Chinese population have a high prevalence of unruptured intracranial aneurysm (UIA). Clinical and imaging risk factors predicting UIA growth or rupture are poorly understood in the Chinese population due to the lack of large-scale longitudinal studies, and the treatment decision for UIA patients was challenging. Develop a decision tree (DT) model for UIA instability, and validate its performance in multi-center studies. Single-UIA patients from two prospective, longitudinal multicenter cohort studies were analyzed, and set as the development cohort and validation cohort. The primary endpoint was UIA instability (rupture, growth, or morphological change). A DT was established within the development cohort and validated within the validation cohort. The performance of clinicians in identifying unstable UIAs before and after the help of the DT was compared using the area under curve (AUC). The development cohort included 1270 patients with 1270 UIAs and a follow-up duration of 47.2 ± 15.5 months. Aneurysm instability occurred in 187 (14.7%) patients.
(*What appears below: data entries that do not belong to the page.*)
Lemma lxor_word32 a b :
  0 <= a < 4294967296 -> 0 <= b < 4294967296 -> 0 <= Z.lxor a b < 4294967296.
Proof.
  intros Ha Hb. apply word32_of_bits.
  - apply Z.lxor_nonneg. lia.
  - intros k Hk. rewrite Z.lxor_spec, !testbit_above_word32 by assumption.
    reflexivity.
Qed.

Lemma lxor_cancel_r a b c : Z.lxor a c = Z.lxor b c -> a = b.
Proof.
  intros H. apply (f_equal (fun z => Z.lxor z c)) in H.
  rewrite !Z.lxor_assoc, Z.lxor_nilpotent, !Z.lxor_0_r in H. exact H.
Qed.

Lemma lxor_cancel_l a b c : Z.lxor c a = Z.lxor c b -> a = b.
Proof. rewrite !(Z.lxor_comm c). apply lxor_cancel_r. Qed.

Lemma crc_shift_range x : 0 <= crc_shift x < 4294967296.
Proof.
  unfold crc_shift. cbv zeta.
  destruct (Z.testbit x 31); [| apply u32_range].
  apply lxor_word32; [apply u32_range | lia].
Qed.

(** The bit shifted out comes back as bit 0. *)
Lemma crc_shift_bit0 x : Z.testbit (crc_shift x) 0 = Z.testbit x 31.
Proof.
  unfold crc_shift. cbv zeta.
  destruct (Z.testbit x 31).
  - rewrite Z.lxor_spec, testbit_u32, Z.shiftl_spec by lia.
    rewrite Z.testbit_neg_r by lia. reflexivity.
  - rewrite testbit_u32, Z.shiftl_spec by lia.
    rewrite Z.testbit_neg_r by lia. reflexivity.
Qed.

Lemma u32_shiftl_inj x x' :
  0 <= x < 4294967296 -> 0 <= x' < 4294967296 ->
  Z.testbit x 31 = Z.testbit x' 31 ->
  u32 (Z.shiftl x 1) = u32 (Z.shiftl x' 1) -> x = x'.
Proof.
  intros Hx Hx' H31 Hsh. apply Z.bits_inj'. intros k Hk.
  destruct (Z.ltb_spec k 31) as [Hlow | Hhigh].
  - apply (f_equal (fun z => Z.testbit z (k + 1))) in Hsh.
    rewrite !testbit_u32, !Z.shiftl_spec in Hsh by lia.
    replace (k + 1 - 1) with k in Hsh by lia.
    destruct (Z.ltb_spec (k + 1) 32); [exact Hsh | lia].
  - destruct (Z.eq_dec k 31) as [-> | Hne]; [exact H31 |].
    rewrite !testbit_above_word32 by (assumption || lia). reflexivity.
Qed.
Multivariate Cox analysis revealed hypertension (hazard ratio [HR], 1.54; 95%CI, 1.14-2.09), aspect ratio (HR, 1.22; 95%CI, 1.17-1.28), size ratio (HR, 1.31; 95%CI, 1.23-1.41), bifurcation configuration (HR, 2.05; 95%CI, 1.52-2.78) and irregular shape (HR, 4.30; 95%CI, 3.19-5.80) as factors of instability. In the validation cohort (n = 106, 12 was unstable), the DT model incorporating these factors was highly predictive of UIA instability (AUC, 0.88 [95%CI, 0.79-0.97]), and superior to existing UIA risk scales such as PHASES and ELAPSS (AUC, 0.77 [95%CI, 0.67-0.86] and 0.76 [95%CI, 0.66-0.86], P < 0.001). Within all 1376 single-UIA patients, the use of the DT significantly improved the accuracy of junior neurosurgical clinicians to identify unstable UIAs (AUC from 0.63 to 0.82, P < 0.001). The DT incorporating hypertension, aspect ratio, size ratio, bifurcation configuration and irregular shape was able to predict UIA instability better than existing clinical scales in Chinese cohorts. CLINICAL TRIAL REGISTRATION: IARP-CP cohort were included (unique identifier: ChiCTR1900024547. Published July 15, 2019. Completed December 30, 2020), with 100-Project phase-I cohort (unique identifier: NCT04872842, Published May 5, 2021. Completed November 8, 2022) as the development cohort. The 100-Project phase-II cohort (unique identifier: NCT05608122. Published November 8, 2022) as the validation cohort.
中国人群中未破裂颅内动脉瘤(UIA)的患病率较高。由于缺乏大规模纵向研究,中国人群中预测UIA生长或破裂的临床和影像危险因素尚不清楚,UIA患者的治疗决策具有挑战性。开发一种用于UIA不稳定性的决策树(DT)模型,并在多中心研究中验证其性能。对来自两项前瞻性、纵向多中心队列研究的单发UIA患者进行分析,并将其作为开发队列和验证队列。主要终点是UIA不稳定性(破裂、生长或形态改变)。在开发队列中建立DT,并在验证队列中进行验证。使用曲线下面积(AUC)比较临床医生在借助DT前后识别不稳定UIA的表现。开发队列包括1270例患者的1270个UIA,随访时间为47.2±15.5个月。187例(14.7%)患者发生动脉瘤不稳定性。多变量Cox分析显示高血压(风险比[HR],1.54;95%CI,1.14-2.09)、纵横比(HR,1.22;95%CI,1.17-1.28)、大小比(HR,1.31;95%CI,1.23-1.41)、分叉形态(HR,2.05;95%CI,1.52-2.78)和不规则形状(HR,4.30;95%CI,3.19-5.80)是不稳定性因素。在验证队列(n=106,12例不稳定)中,纳入这些因素的DT模型对UIA不稳定性具有高度预测性(AUC,0.88[95%CI,0.79-0.97]),优于现有的UIA风险量表,如PHASES和ELAPSS(AUC,0.77[95%CI,0.67-0.86]和0.76[95%CI,0.66-0.86],P<0.001)。在所有1376例单发UIA患者中,使用DT显著提高了初级神经外科临床医生识别不稳定UIA的准确性(AUC从0.63提高到0.82,P<0.001)。纳入高血压、纵横比、大小比、分叉形态和不规则形状的DT在中国人队列中比现有临床量表能更好地预测UIA不稳定性。临床试验注册:纳入IARP-CP队列(唯一标识符:ChiCTR1900024547。2019年7月15日发布。2020年12月30日完成),以100-项目I期队列(唯一标识符:NCT04872842,2021年5月5日发布。2022年11月8日完成)作为开发队列。100-项目II期队列(唯一标识符:NCT05608122。2022年11月8日发布)作为验证队列。